BEGIN GIVEN RECORDS
Lemma read_and_add_spec sub : exists r p w',
  read_and_add PAGE_SHIFT MACH_ASSERT sha1 sha256 sha384 OSUnserializeXML debug env vn_rdwr vp cputype sub macho_offset macho_size lcp w = Ret (r, p, w') /\
  load_result sub w bs r p w'.
Proof.
  pose proof (lo_file _ _ L) as Hf. unfold read_and_add.
  destruct (Z.eqb_spec (cmdsize lcp) sizeof_linkedit_data_command) as [Ecmd | Ecmd]; cbn [negb];
    [| eexists _, _, _; split; [reflexivity | apply ld_failed; [done | apply lf_command; by left | done | done]]].
  destruct (_ || _) eqn:Eo.
  { eexists _, _, _. split; [reflexivity |]. apply ld_failed; [done | | done | done]. apply lf_command. right.
    apply orb_true_iff in Eo as [?%Z.leb_le | ?%Z.ltb_lt]; [by left | by right]. }
  destruct addr_fresh as (A1 & A2 & A3). pose proof (lo_size _ _ L) as Hn.
  rewrite (run_bind _ _ _ addr (set_mem m1 w)) by (unfold in_mem; by rewrite allocate_spec by apply L).
  destruct read_spec as (m2 & Hs & Hr & Hm & Hb). pose proof (read_request m2 Hr Hm Hb) as Hreq.
  pose proof (lf_read sub w bs) as Hio.
  destruct (vn_rdwr (macho_offset + dataoff lcp) n) as [[error resid] c] eqn:Erd. cbn [fst snd] in *.
  rewrite (run_bind _ _ _ tt (set_mem m2 w)) by (unfold in_mem; cbn [cw_mem set_mem]; by rewrite Hs).
  destruct (negb (error =? 0) || negb (resid =? 0)) eqn:Eio.
  - rewrite (proj2 (Z.eqb_neq addr 0)) by lia. cbn [negb].
    rewrite (run_bind _ _ _ tt (set_mem (fun x => if (addr <=? x) && (x <? addr + n) then None else m2 x) w))
      by (unfold in_mem; cbn [cw_mem set_mem]; by rewrite deallocate_spec by (done || lia)).
    eexists _, _, _. split; [reflexivity |]. set (w' := set_mem _ w).
    assert (given_back addr n (set_mem m2 w) w') as Hg by (split; try done; apply Hf).
    apply ld_failed; [done | | by apply (back_untouched m2) |].
    + apply (Hio error resid eq_refl). apply orb_true_iff in Eio as [?%negb_true_iff%Z.eqb_neq | ?%negb_true_iff%Z.eqb_neq]; [by left | by right].
    + by apply (file_given_back _ _ _ _ _ addr n (set_mem m2 w)); [apply Hreq | apply Hreq | ..].
  - clear Hio. destruct (add_spec PAGE_SHIFT MACH_ASSERT sha1 sha256 sha384 OSUnserializeXML debug env vp cputype sub macho_offset addr n 0 CS_BLOB_ADD_ALLOW_MAIN_BINARY
      (set_mem m2 w) bs Hreq) as (e & p & w' & Ha & Hres).
    rewrite (run_bind _ _ _ _ _ Ha). assert (0 ∉ bs.*1) as H0 by apply Hf. pose proof Hres as Hres0.
    destruct Hres as [e w' He Hrf Hg Ez Eu Hok | p o m' b' w' Hin _ _ Hg Hok Hgen | p b w' Hab].
    + rewrite (proj2 (Z.eqb_neq e 0)) by done. cbn [negb]. eexists _, _, _. split; [reflexivity |].
      apply ld_failed; [done | by eapply lf_refused | by apply (back_untouched m2) | done].
    + cbn [Z.eqb negb]. rewrite (proj2 (Z.eqb_neq p 0)) by (intros ->; apply H0; change 0 with (0, o).1; by apply list_elem_of_fmap_2).
      eexists _, _, _. split; [reflexivity |]. by eapply ld_again.
    + cbn [Z.eqb negb]. pose proof (fo_null _ _ _ _ _ _ _ (ab_file _ _ _ _ _ _ _ _ _ _ _ _ _ _ _ _ _ _ _ Hab)) as Hnn. cbn in Hnn. apply not_elem_of_cons in Hnn as [Hnn _].
      rewrite (proj2 (Z.eqb_neq p 0)) by done. eexists _, _, _. split; [reflexivity |]. by eapply ld_read.
Qed.

Lemma objects_spec l : Forall (fun e => cw_zone w !! e.1 = Some e.2) l -> objects l.*1 w = Ret (l, w).
Proof.
  induction 1 as [|[p b] l Hp _ IH]; cbn [fmap list_fmap fst objects]; [done |]. cbn [fst snd] in Hp.
  rewrite (run_object _ _ _ _ Hp). by rewrite (run_bind _ _ _ _ _ IH).
Qed.

Lemma found_spec sub : exists r, find_attached vp cputype sub macho_offset w = Ret (r, w) /\ forall e, r = Some e -> e ∈ bs.
Proof.
  pose proof (lo_file _ _ L) as Hf. unfold find_attached. rewrite (run_bind _ _ _ _ _ (get_blobs_spec PAGE_SHIFT sha1 sha256 sha384 vp w bs Hf)).
  rewrite (fo_list _ _ _ _ _ _ _ Hf), (run_bind _ _ _ _ _ (objects_spec bs (fo_zone _ _ _ _ _ _ _ Hf))).
  eexists. split; [reflexivity |]. intros e He%find_some. apply list_elem_of_In. by destruct He.
Qed.
End read.

Lemma load_signature_spec cpusubtype w bs : loadable w bs -> exists r p w',
  load_code_signature PAGE_SHIFT MACH_ASSERT sha1 sha256 sha384 OSUnserializeXML debug env vn_rdwr vp cputype cpusubtype macho_offset macho_size lcp w = Ret (r, p, w') /\
  load_result (Z.land cpusubtype (Z.lnot CPU_SUBTYPE_MASK)) w bs r p w'.
Proof.
  intros L. pose proof (lo_file _ _ L) as Hf. unfold load_code_signature. set (sub := Z.land _ _).
  destruct (found_spec w bs L sub) as (r & Hr & Hin). rewrite (run_bind _ _ _ _ _ Hr).
  destruct r as [[p b] |]; [| apply (read_and_add_spec w bs L)]. specialize (Hin _ eq_refl).
  pose proof (fo_each _ _ _ _ _ _ _ Hf) as He. rewrite Forall_forall in He. destruct (He _ Hin) as [[_ _ Hv] _ _ _ _ _]. cbn [snd] in Hv. rewrite Hv, orb_false_r.
  destruct (_ || _) eqn:Em.
  { eexists _, _, _. split; [reflexivity |]. apply ld_failed; [done | | done | done]. apply (lf_attached sub w bs p b Hin). intros (F1 & F2).
    unfold CPU_TYPE_ANY in F2. apply orb_true_iff in Em as [[[E1 E2]%andb_true_iff E3]%andb_true_iff | E]; rewrite negb_true_iff, Z.eqb_neq in *; [tauto | done]. }
  assert (fits sub b) as Hfit.
  { apply orb_false_iff in Em as [Em E%negb_false_iff%Z.eqb_eq]. split; [done |]. apply andb_false_iff in Em as [[E1 | E1]%andb_false_iff | E1]; apply negb_false_iff, Z.eqb_eq in E1; auto. }
  rewrite run_asks. destruct (negb (csb_cpu_type b =? -1) && (ubc_cs_generation_check w =? 0)) eqn:Ec.
  { apply andb_true_iff in Ec as [_ Eg%Z.eqb_eq]. eexists _, _, _. split; [reflexivity |]. by apply (ld_kept sub w bs p b b w bs). }
  destruct (revalidate_spec PAGE_SHIFT sha1 sha256 sha384 vp MACH_ASSERT OSUnserializeXML debug env w bs p b Hf Hin) as (e & w' & Hv' & Hres).
  rewrite (run_bind _ _ _ _ _ Hv'). destruct Hres as [Hrc | f cd w' Hrc Hcd Hfl Emem Ek Ez Es Hok Hg].
  - cbn [Z.eqb negb EAGAIN Pos.eqb]. apply (read_and_add_spec w bs L).
  - cbn [Z.eqb]. assert ((p, reflagged f b) ∈ (at_object p (reflagged f) <$> bs)) as Hin'.
    { apply list_elem_of_fmap. exists (p, b). split; [| done]. unfold at_object. cbn. by rewrite Z.eqb_refl. }
    destruct (csb_cpu_type b =? -1).
    + rewrite run_on_zone. eexists _, _, _. split; [reflexivity |].
      eapply (ld_kept sub w bs p b (with_cpu (reflagged f b) cputype sub)); [done | done | | | exact Emem | done | done | exact Hg].
      * eapply (file_retyped PAGE_SHIFT sha1 sha256 sha384 vp w' _ _ p (fun b => with_cpu b cputype sub)); [exact Hok | | done | done | done | done].
        intros b0. by eexists _, _.
      * apply list_elem_of_fmap. exists (p, reflagged f b). split; [| done]. unfold at_object. cbn. by rewrite Z.eqb_refl.
    + rewrite run_ret. eexists _, _, _. split; [reflexivity |]. by eapply (ld_kept sub w bs p b (reflagged f b)).
Qed.
End load.

(** ** The life of a signature *)

#[local] Existing Instance bump2.

(** As it was, but for the memory that was handed over. *)
Record restored (addr size : Z) (w w' : csworld) : Prop := {
  rs_list : blob_list w' = [];
  rs_zone : cw_zone w' = cw_zone w;
  rs_heap : same_heap (cw_kw w) (cw_kw w');
  rs_stats : u32 (cs_blob_count (cw_stats w')) = u32 (cs_blob_count (cw_stats w)) /\ u64 (cs_blob_size (cw_stats w')) = u64 (cs_blob_size (cw_stats w));
  rs_memory : forall x, cw_mem w' x = if (addr <=? x) && (x <? addr + size) then None else cw_mem w x;
}.


(** Releasing the signatures of a file, when it goes away or after they were marked invalid,
    returns; the file has none left and the mark is gone, each of their objects and exactly their
    memory is free, they are subtracted from the counts, no other object and no entitlement they do
    not hold is touched, and the heap is in order. *)
Theorem signatures_released (PAGE_SHIFT : Z) (sha1 sha256 sha384 : bytes -> bytes) (vp : Z) (w : csworld) (bs : list (Z * cs_blob))
    (Hok : file_ok PAGE_SHIFT sha1 sha256 sha384 vp w bs) :
  (exists w', ubc_cs_free w = Ret (tt, w') /\ released w (set_ubc (cw_ubc w) w') bs /\ blob_list w' = []) /\
  forall u, cw_ubc w = Some u ->
    if Z.land (ui_flags u) UI_CSBLOBINVALID =? 0 then ubc_cs_free_and_vnode_unlock w = Ret (tt, w)
    else exists w', ubc_cs_free_and_vnode_unlock w = Ret (tt, w') /\ released w (set_ubc (cw_ubc w) w') bs /\
      cw_ubc w' = Some (UbcInfo (Z.land (ui_flags u) (u32 (Z.lnot UI_CSBLOBINVALID))) (cs_add_gen u) (cs_mtime u) []).
Proof. split; [exact (free_spec PAGE_SHIFT sha1 sha256 sha384 vp w bs Hok) | intros u; by apply (free_invalid_spec PAGE_SHIFT sha1 sha256 sha384 vp)]. Qed.

(** When the policy changes ([cs_blob_reset_cache]), a file that was checked under the old one
    no longer counts as checked.  Checking one of its signatures again returns: a converted
    signature is not checked but has to be read again (EAGAIN), and the file still does not count
    as checked; any other keeps its signature, memory and neighbours, gets the flags the policy
    gives it now, and the file counts as checked. *)
Theorem reset_then_revalidate (PAGE_SHIFT : Z) (MACH_ASSERT : bool) (sha1 sha256 sha384 : bytes -> bytes) (vp : Z)
    (OSUnserializeXML : bytes -> option os_object) (debug : bool) (env : surroundings) (w : csworld) (bs : list (Z * cs_blob)) (p : Z) (b : cs_blob)
    (Hok : file_ok PAGE_SHIFT sha1 sha256 sha384 vp w bs) (Hin : (p, b) ∈ bs) (Hgen : is_u32 (cs_blob_generation_count w))
    (Hcurrent : ubc_cs_generation_check w = 0) :
  exists w1 e w2, cs_blob_reset_cache w = Ret (tt, w1) /\ ubc_cs_generation_check w1 = ENEEDAUTH /\
    ubc_cs_blob_revalidate PAGE_SHIFT MACH_ASSERT sha1 sha256 sha384 OSUnserializeXML debug env p w1 = Ret (e, w2) /\
    revalidated PAGE_SHIFT sha1 sha256 sha384 vp env w1 bs p b e w2 /\
    ubc_cs_generation_check w2 = (if csb_reconstituted b then ENEEDAUTH else 0).
Proof.
  set (w1 := CsWorld (cw_mem w) (cw_kw w) (cw_zone w) (cw_ubc w) (cw_stats w) (u32 (cs_blob_generation_count w + 2))).
  assert (file_ok PAGE_SHIFT sha1 sha256 sha384 vp w1 bs) as Hok1 by by destruct Hok.
  assert (ubc_cs_generation_check w1 = ENEEDAUTH) as Hn.
  { unfold ubc_cs_generation_check in *. cbn. destruct (cw_ubc w) as [u |]; [| done].
    destruct (Z.eqb_spec (cs_add_gen u) (cs_blob_generation_count w)) as [E | E]; [| done]. rewrite E. cint_unfold.
    rewrite (proj2 (Z.eqb_neq _ _)); [done |]. unfold u32. destruct (Z.lt_ge_cases (cs_blob_generation_count w + 2) (2 ^ 32));
      [rewrite Z.mod_small by lia; lia |].
    assert ((cs_blob_generation_count w + 2) mod 2 ^ 32 = cs_blob_generation_count w + 2 - 2 ^ 32) as -> by (symmetry; apply (Z.mod_unique _ _ 1); lia). lia. }
  destruct (revalidate_spec PAGE_SHIFT sha1 sha256 sha384 vp MACH_ASSERT OSUnserializeXML debug env w1 bs p b Hok1 Hin) as (e & w2 & Hr & Hres).
  exists w1, e, w2. split_and!; [done | done | done | done |]. by destruct Hres as [-> | f cd w2 -> _ _ _ _ _ _ _ Hg].
Qed.


(** ** A signature checked again *)

Lemma checked_again PAGE_SHIFT sha1 sha256 sha384 vp env w bs p b e w' :
  revalidated PAGE_SHIFT sha1 sha256 sha384 vp env w bs p b e w' -> csb_reconstituted b = false -> e = 0.
Proof. destruct 1 as [Hx | f cd w' Hx]; [by rewrite Hx | done]. Qed.
Lemma loaded_current PAGE_SHIFT MACH_ASSERT sha1 sha256 sha384 A env vn_rdwr vp cputype macho_offset macho_size lcp sub w bs p w' :
  @load_result PAGE_SHIFT MACH_ASSERT sha1 sha256 sha384 A env vn_rdwr vp cputype macho_offset macho_size lcp sub w bs LOAD_SUCCESS p w' ->
  ubc_cs_generation_check w' = 0.
Proof. inversion 1 as [? ? Hx | | | ? ? ? ? _ Hab]; subst; [by destruct Hx | done | done | apply Hab]. Qed.


(** The program as the only signature of its file. *)
Lemma sample_attached : exists w b, file_ok 12 (toy_hash 20) (toy_hash 32) (toy_hash 48) 77 w [(8, b)] /\ csb_reconstituted b = false /\
  cs_blob_generation_count w = 1 /\ ubc_cs_generation_check w = 0.
Proof.
  pose proof bump2_laws as HA.
  destruct (add_spec 12 true (toy_hash 20) (toy_hash 32) (toy_hash 48) sample_parse false root_env 77 1 2 0 4096 277 0 1
    (empty_file sample_sig_mem) [] signed_request) as (e & p & w & Ha & Hres).
  pose proof sample_adds as E. rewrite Ha in E. injection E as -> -> Er Eg. destruct (added_first _ _ _ _ _ _ _ _ _ _ _ _ _ _ _ _ _ Hres) as [b Hb]. exists w, b.
  destruct Hb as [Hok [Ez _] _ _ _ Hc _ _ _ _ _]. rewrite Ez, lookup_insert_eq in Er. injection Er as Er. by split_and!.
Qed.
Lemma signatures_released_witness : exists w b w', file_ok 12 (toy_hash 20) (toy_hash 32) (toy_hash 48) 77 w [(8, b)] /\
  ubc_cs_free w = Ret (tt, w') /\ cw_zone w' !! 8 = None.
Proof.
  destruct sample_attached as (w & b & Hok & _). destruct (signatures_released 12 (toy_hash 20) (toy_hash 32) (toy_hash 48) 77 w [(8, b)] Hok) as [(w' & Hf & Hr & _) _].
  exists w, b, w'. split_and!; [exact Hok | exact Hf |]. pose proof (rl_zone _ _ _ Hr 8) as E. cbn [cw_zone set_ubc fmap list_fmap fst] in E. rewrite decide_True in E by left. exact E.
Defined.

Lemma reset_then_revalidate_witness : exists w b w1 w2, file_ok 12 (toy_hash 20) (toy_hash 32) (toy_hash 48) 77 w [(8, b)] /\
  cs_blob_reset_cache w = Ret (tt, w1) /\ ubc_cs_generation_check w1 = ENEEDAUTH /\
  ubc_cs_blob_revalidate 12 true (toy_hash 20) (toy_hash 32) (toy_hash 48) sample_parse false root_env 8 w1 = Ret (0, w2) /\ ubc_cs_generation_check w2 = 0.
Proof.
  destruct sample_attached as (w & b & Hok & Hrc & Hg & Hc).
  destruct (reset_then_revalidate 12 true (toy_hash 20) (toy_hash 32) (toy_hash 48) 77 sample_parse false root_env w [(8, b)] 8 b Hok
    ltac:(by left) ltac:(rewrite Hg; by cint_unfold) Hc) as (w1 & e & w2 & H1 & H2 & H3 & Hres & H5).
  rewrite Hrc in H5. rewrite (checked_again _ _ _ _ _ _ _ _ _ _ _ _ Hres Hrc) in H3. exists w, b, w1, w2. by split_and!.
Defined.

(** ** A program that is loaded *)

Definition sample_reader : file_reader := fun _ _ => (0, 0, sample_sig).
Definition sample_lcp : linkedit_data_command := LinkeditDataCommand 16 4096 277.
END GIVEN RECORDS
## [TRY IT]
The required output is every line above from the one with "load_code_signature PAGE_SHIFT MACH_ASSERT" down to the one with "- cbn [Z.eqb].", restated word for word, ends included.

## [FINAL ANSWER]
  load_code_signature PAGE_SHIFT MACH_ASSERT sha1 sha256 sha384 OSUnserializeXML debug env vn_rdwr vp cputype cpusubtype macho_offset macho_size lcp w = Ret (r, p, w') /\
  load_result (Z.land cpusubtype (Z.lnot CPU_SUBTYPE_MASK)) w bs r p w'.
Proof.
  intros L. pose proof (lo_file _ _ L) as Hf. unfold load_code_signature. set (sub := Z.land _ _).
  destruct (found_spec w bs L sub) as (r & Hr & Hin). rewrite (run_bind _ _ _ _ _ Hr).
  destruct r as [[p b] |]; [| apply (read_and_add_spec w bs L)]. specialize (Hin _ eq_refl).
  pose proof (fo_each _ _ _ _ _ _ _ Hf) as He. rewrite Forall_forall in He. destruct (He _ Hin) as [[_ _ Hv] _ _ _ _ _]. cbn [snd] in Hv. rewrite Hv, orb_false_r.
  destruct (_ || _) eqn:Em.
  { eexists _, _, _. split; [reflexivity |]. apply ld_failed; [done | | done | done]. apply (lf_attached sub w bs p b Hin). intros (F1 & F2).
    unfold CPU_TYPE_ANY in F2. apply orb_true_iff in Em as [[[E1 E2]%andb_true_iff E3]%andb_true_iff | E]; rewrite negb_true_iff, Z.eqb_neq in *; [tauto | done]. }
  assert (fits sub b) as Hfit.
  { apply orb_false_iff in Em as [Em E%negb_false_iff%Z.eqb_eq]. split; [done |]. apply andb_false_iff in Em as [[E1 | E1]%andb_false_iff | E1]; apply negb_false_iff, Z.eqb_eq in E1; auto. }
  rewrite run_asks. destruct (negb (csb_cpu_type b =? -1) && (ubc_cs_generation_check w =? 0)) eqn:Ec.
  { apply andb_true_iff in Ec as [_ Eg%Z.eqb_eq]. eexists _, _, _. split; [reflexivity |]. by apply (ld_kept sub w bs p b b w bs). }
  destruct (revalidate_spec PAGE_SHIFT sha1 sha256 sha384 vp MACH_ASSERT OSUnserializeXML debug env w bs p b Hf Hin) as (e & w' & Hv' & Hres).
  rewrite (run_bind _ _ _ _ _ Hv'). destruct Hres as [Hrc | f cd w' Hrc Hcd Hfl Emem Ek Ez Es Hok Hg].
  - cbn [Z.eqb negb EAGAIN Pos.eqb]. apply (read_and_add_spec w bs L).
  - cbn [Z.eqb]. assert ((p, reflagged f b) ∈ (at_object p (reflagged f) <$> bs)) as Hin'.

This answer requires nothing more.